Published in final edited form as: ACS Nano. 2013 Jan 4;7(2):994–1005. doi: 10.1021/nn3044066

Fig. 3.

Fig. 3

Fig. 3

Fig. 3

Analysis of intratumoral Dox distribution in the various treatment groups. (A) Dual color fluorescence to show the tumor localization of Dox in relation to the tumor blood vessels, stained for CD31. Part of the tumor tissue from the saline (A1), free Dox (A2), Dox-MSNP (A3), and Pgp siRNA-Dox-MSNP (A4) groups were frozen and embedded. The sections were incubated with anti-CD31 primary antibody and visualized by a FITC-conjugated secondary antibody. Dox fluorescence (red) was also assessed on the same slide view and merged images were prepared to show drug distribution in relation to the blood vessels. Slides were visualized under a fluorescence microscope at 100× (Zeiss, Germany). (B) Higher magnification images of regions “i”, “ii”, and “iii” (representing the groups shown in Fig. 3A) were obtained after Hoechst staining to demonstrate the nuclear localization in relation to Dox fluorescence in the tumor. (C) Demonstration of co-localization of faint Hoechst-stained with Dox-stained nuclei in the Pgp siRNA-Dox-MSNP treated MDR tumor in Fig. 3B-iii.
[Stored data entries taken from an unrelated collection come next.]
(** X14: on a column of strings the three functions in sequence
    never raise: the names extracted are cleaned into a list of keys, and
    the keys are counted into a table.  This rests on [lower()] letting no
    character vanish and bringing in no space. *)
Theorem extract_clean_count_on_strings :
  forall U (column : list str),
    lower_keeps U ->
    exists ks df,
      returned (clean_author_names U (map VStr (extract_authors column))) =
        Ok ks /\
      create_author_count_dataframe U ks = Ok df /\
      sum_Z (Count df) = Z.of_nat (length ks) /\
      (length ks <= length (extract_authors column))%nat.
Proof.
  intros U column K.
  set (names := extract_authors column).
  exists (flat_map (name_keys U) (until_wordless names)).
  assert (E : returned (clean_author_names U (map VStr names)) =
              Ok (flat_map (name_keys U) (until_wordless names))).
  { unfold clean_author_names. rewrite for_loop_strings_any.
    destruct (first_wordless names); reflexivity. }
  destruct (clean_author_names_returned U (fun k => k <> []) _ _
              (fun s _ => name_keys_nonempty U s K) E) as [R L].
  destruct (create_author_count_dataframe_ok U _ R) as (ns & E' & _).
  eexists. split; [exact E|]. split; [exact E'|]. simpl. split.
  - rewrite <- (count_names_sum (flat_map (name_keys U) (until_wordless names))),
            count_names_table, dict_values_table.
    reflexivity.
  - now rewrite length_map in L.
Qed.

Lemma extract_clean_count_on_strings_witness :
  lower_keeps ucd_sample /\
  exists ks df,
    returned (clean_author_names ucd_sample
                (map VStr (extract_authors
                             [u "Doe J., Doe " ++ [201%N] ++ u "mile"; []]))) =
      Ok ks /\
    create_author_count_dataframe ucd_sample ks = Ok df /\
    sum_Z (Count df) = Z.of_nat (length ks) /\
    (length ks <=
     length (extract_authors
               [u "Doe J., Doe " ++ [201%N] ++ u "mile"; []]))%nat.
Proof.
  split; [exact ucd_sample_lower_keeps|].
  exact (extract_clean_count_on_strings ucd_sample
           [u "Doe J., Doe " ++ [201%N] ++ u "mile"; []]
           ucd_sample_lower_keeps).
Defined.

(** X15: a cell of the column that holds no word and no delimiter --
    an empty cell, or one of blanks of whatever kind -- comes out of
    [extract_authors] as a name of its own, and [clean_author_names] stops
    there: when the names of the cells before it are processed without
    [break], their keys are all that is returned, and the names of every
    later cell are lost. *)
Theorem blank_cell_stops_cleaning :
  forall U before cell after st,
    Py.split cell = [] ->
    Py.count (u ", ") cell = 0 ->
    for_loop U (map VStr (extract_authors before)) (mkState [] []) =
      Normal st ->
    clean_author_names U
      (map VStr (extract_authors (before ++ cell :: after))) =
    mkOutcome (Ok (cleaned_authors st))
              [u "list index out of range"; u "Error: " ++ cell].
Proof.
  intros U before cell after st W D Hb.
  pose proof (for_loop_normal_silent _ _ _ _ Hb) as O. simpl in O.
  rewrite extract_authors_app, extract_authors_cons.
  unfold Py.split_sep at 1. rewrite (split_from_plain _ _ _ D).
  rewrite map_app. unfold clean_author_names.
  rewrite for_loop_app, Hb. cbn [app map for_loop].
  now rewrite (loop_body_no_word _ _ _ W), O.
Qed.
Due to the cytotoxic effects of Dox and the accompanying nuclear damage, it was not always possible to observe Hoechst staining at the resolution shown in Fig. 3B-iii (far right panel). However, image analysis at a higher magnification, demonstrated that it is possible to demonstrate co-localization of faint Hoechst-stained with Dox-stained nuclei.